Chapitre 3: Quand le sang se mêle à la terre
Cela aurait pu être une magnifique fin de journée. Le soleil se couchait doucement derrière les arbres de la forêt où le groupe avait trouvé refuge. L'air était doux, et une brise légère caressait le visage d'Annelise. Autour d'elle, les membres du groupe s'affairaient à monter de petits campements pour passer la nuit. Ils avaient eu de la chance de ne pas croiser de Titan depuis leur sortie, mais malgré cela, l'atmosphère restait tendue. Personne ne s'attendait à dormir cette nuit-là.
Annelise s'installa près de Monsieur Arlert, qui s'était adossé contre un arbre. Elle s'assit face à lui, observant son visage marqué par la fatigue. Bien qu'il n'ait pas eu à courir, l'épuisement se lisait dans ses traits. Annelise fouilla dans son sac et en sortit quelques outils médicaux. Elle approcha son stéthoscope de la poitrine du vieil homme, écoutant attentivement les battements irréguliers de son cœur. Le souffle caractéristique trahissait les turbulences de son écoulement sanguin. Elle leva les yeux et remarqua qu'il peinait à respirer.
«Pour les efforts à éviter, c'est raté,» dit-elle avec un sourire, tentant de détendre l'atmosphère par une pointe d'humour. Monsieur Arlert émit un rire faible, reconnaissant. Annelise avait toujours utilisé l'humour comme une armure, un bouclier face à l'adversité, même dans les situations les plus sombres. Peu de gens comprenaient vraiment ce mécanisme de défense.
«Il va falloir essayer de dormir cette nuit,» ajouta-t-elle doucement. «Votre cœur a besoin de repos.» Il hocha la tête en signe d'accord, mais resta silencieux. «Je vais chercher de quoi manger, je reviens tout de suite.» Annelise se leva et se dirigea vers la file où les soldats distribuaient des rations.
En arrivant près du ravitaillement, elle remarqua une femme portant des lunettes, vraisemblablement une soldate, en train de donner des instructions aux civils. «Nous partirons demain à l'aube vers le nord pour rejoindre une forteresse, à une heure de marche d'ici. Pour information, les soldats du Bataillon d'exploration sont équipés de fusées éclairantes. Chaque couleur a une signification précise,» expliqua-t-elle avant de détailler les codes de couleur. «Dirigez-vous vers le vert si vous vous perdez, c'est le meilleur moyen de vous mettre en sécurité.»

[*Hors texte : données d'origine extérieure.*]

(* ===== verification/SysfileThm.v ===== *)
(** The system calls on files: no reference is lost or made up, and no
    pointer from outside the process is accepted. *)

From Stdlib Require Import ZArith Lia.
From stdpp Require Import base gmap strings numbers list.
From S2P Require Import Prelude Kstring Bio Log Fs FsRefs Pipe File FileInv FileRefs Sysfile.

Open Scope Z_scope.
Open Scope kern_scope.

Section Calls.
Context {B : Type} `{Blocks B} `{Journal B}.
Abbreviation fs := (@fs B).
Abbreviation ksys := (@ksys B).
Context (pid : Z) (killed : bool) (devread : Z -> option (Z -> Z -> M fs (Z * list Z))) (devwrite : Z -> option (Z -> list Z -> Z -> M fs Z)).
Context (Hread : forall n f, devread n = Some f -> forall ip k, quiet (f ip k)) (Hwrite : forall n f, devwrite n = Some f -> forall ip src k, quiet (f ip src k)).
Implicit Types s : ksys.
Context {pg : list Z}.
Abbreviation fd_inv := (FileInv.fd_inv (pg := pg)).

#[local] Hint Resolve quiet_begin quiet_end quiet_ilock quiet_iunlock quiet_iupdate quiet_iget_ : quiet.

Lemma quiet_nlink ip d : quiet (B := B) (iset ip (fun i => set_inlink (i16 (inlink i + d)) i)).
Proof. by apply quiet_iset. Qed.
#[local] Hint Resolve quiet_nlink : quiet.

(** A quiet routine of the file system first. *)
Ltac kquiet I := apply wlp_bind; eapply wlp_fs_quiet; [solve [auto with quiet]|exact I|]; clear I; intros ? ? I.

Section Rules.
Context (pend : list Z) (xf xi : Z -> Z) (s : ksys) (I : fd_inv pend xf xi s).

Lemma wlp_uset f (Q : unit -> ksys -> Prop) : (forall u, ofile (f u) = ofile u /\ cwd (f u) = cwd u) -> (fd_inv pend xf xi (set_self (f (self s)) s) -> Q tt (set_self (f (self s)) s)) -> wlp (uset f) s Q.
Proof.
  intros Hf HQ. apply wlp_modify, HQ. destruct (Hf (self s)) as [E1 E2]. destruct I. constructor; cbn [kfs ftab pipes fpages self set_self]; rewrite ?E1, ?E2; assumption.
Qed.

Lemma wlp_argfd n (Q : option (Z * Z) -> ksys -> Prop) : Q None s ->
  (forall fd f, 0 <= fd < NOFILE -> 0 <= f < NFILE -> aget (-1) (ofile (self s)) fd = f -> Q (Some (fd, f)) s) -> wlp (argfd n) s Q.
Proof.
  intros HN HS. unfold argfd. apply wlp_bind, wlp_gets. destruct (argint _ _ _ n) as [fd|]; [|by apply wlp_ret]. destruct (Z.ltb_spec fd 0); [by apply wlp_ret|]. destruct (Z.geb_spec fd NOFILE); [by apply wlp_ret|].
  cbn [orb]. apply wlp_bind, wlp_gets, wlp_ret. destruct (Z.eqb_spec (aget (-1) (ofile (self s)) fd) (-1)) as [E|E]; [done|]. destruct (fi_fd _ _ _ _ I fd) as [?|Hf]; [lia|done|]. by apply HS.
Qed.

Lemma wlp_fdalloc f (Q : Z -> ksys -> Prop) : 0 <= f < NFILE -> Q (-1) s ->
  (forall fd, 0 <= fd < NOFILE -> aget (-1) (ofile (self s)) fd = -1 -> fd_inv pend (fun g => xf g - one f g) xi (set_self (set_ofile (aset (ofile (self s)) fd f) (self s)) s) ->
     Q fd (set_self (set_ofile (aset (ofile (self s)) fd f) (self s)) s)) -> wlp (fdalloc f) s Q.
Proof.
  intros Hf HN HS. unfold fdalloc. apply wlp_bind. apply (wlp_search (fun _ s' => s' = s)); [done| |intros s' ->; by apply wlp_ret]. intros fd s' Hfd ->. apply wlp_bind, wlp_gets.
  destruct (Z.eqb_spec (aget (-1) (ofile (self s)) fd) (-1)) as [E|]; [|by apply wlp_ret]. assert (Hfd' : 0 <= fd < NOFILE) by (unfold NOFILE in *; lia). apply wlp_bind, wlp_modify, wlp_ret, wlp_ret. apply HS; [done|done|].
  eapply fd_inv_ext; [apply (fd_inv_ofile pend xf xi s fd f I Hfd'); by right| |done]. intros g Hg. cbn. rewrite E, (one_sym g f). unfold one. replace (-1 =? g) with false by lia. lia.
Qed.

Lemma wlp_fs_namei path (Q : Z -> ksys -> Prop) : (forall ip t, iptr ip -> fd_inv pend xf (fun q => xi q + ref_of ip q) (set_kfs t s) -> Q ip (set_kfs t s)) -> wlp (fs_namei pid devread path) s Q.
Proof. intros HQ. unfold fs_namei. apply wlp_bind, wlp_gets. eapply wlp_fs; [apply gives_namei; [done|apply I]|exact I|]. exact HQ. Qed.

Lemma wlp_fs_nameiparent path (Q : Z * list Z -> ksys -> Prop) :
  (forall dp nm t, iptr dp -> fd_inv pend xf (fun q => xi q + ref_of dp q) (set_kfs t s) -> Q (dp, nm) (set_kfs t s)) -> wlp (fs_nameiparent pid devread path) s Q.
Proof. intros HQ. unfold fs_nameiparent. apply wlp_bind, wlp_gets. eapply wlp_fs; [apply gives_namex; [done|apply I]|exact I|]. intros [dp nm] t Hp I'. by apply HQ. Qed.

Lemma wlp_unlockput ip (Q : unit -> ksys -> Prop) : in_cache ip -> (forall t, fd_inv pend xf (fun q => xi q - one ip q) (set_kfs t s) -> Q tt (set_kfs t s)) -> wlp (on_fs (iunlockput pid ip)) s Q.
Proof. intros Hip HQ. eapply wlp_fs; [by apply gives_iunlockput|exact I|]. intros [] t _ I'. apply HQ. eapply fd_inv_ext; [exact I'|done|]. intros q _. cbn. lia. Qed.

Distraitement, Annelise s'avança dans la file, absorbée par les paroles de la soldate. Elle n'eut pas le temps de réaliser qu'elle était arrivée devant un soldat qui lui tendit brusquement un bol contenant un ragoût à l'odeur douteuse. «Excusez-moi, est-ce que je pourrais avoir une deuxième portion? Mon ami est trop faible pour venir la chercher lui-même et…»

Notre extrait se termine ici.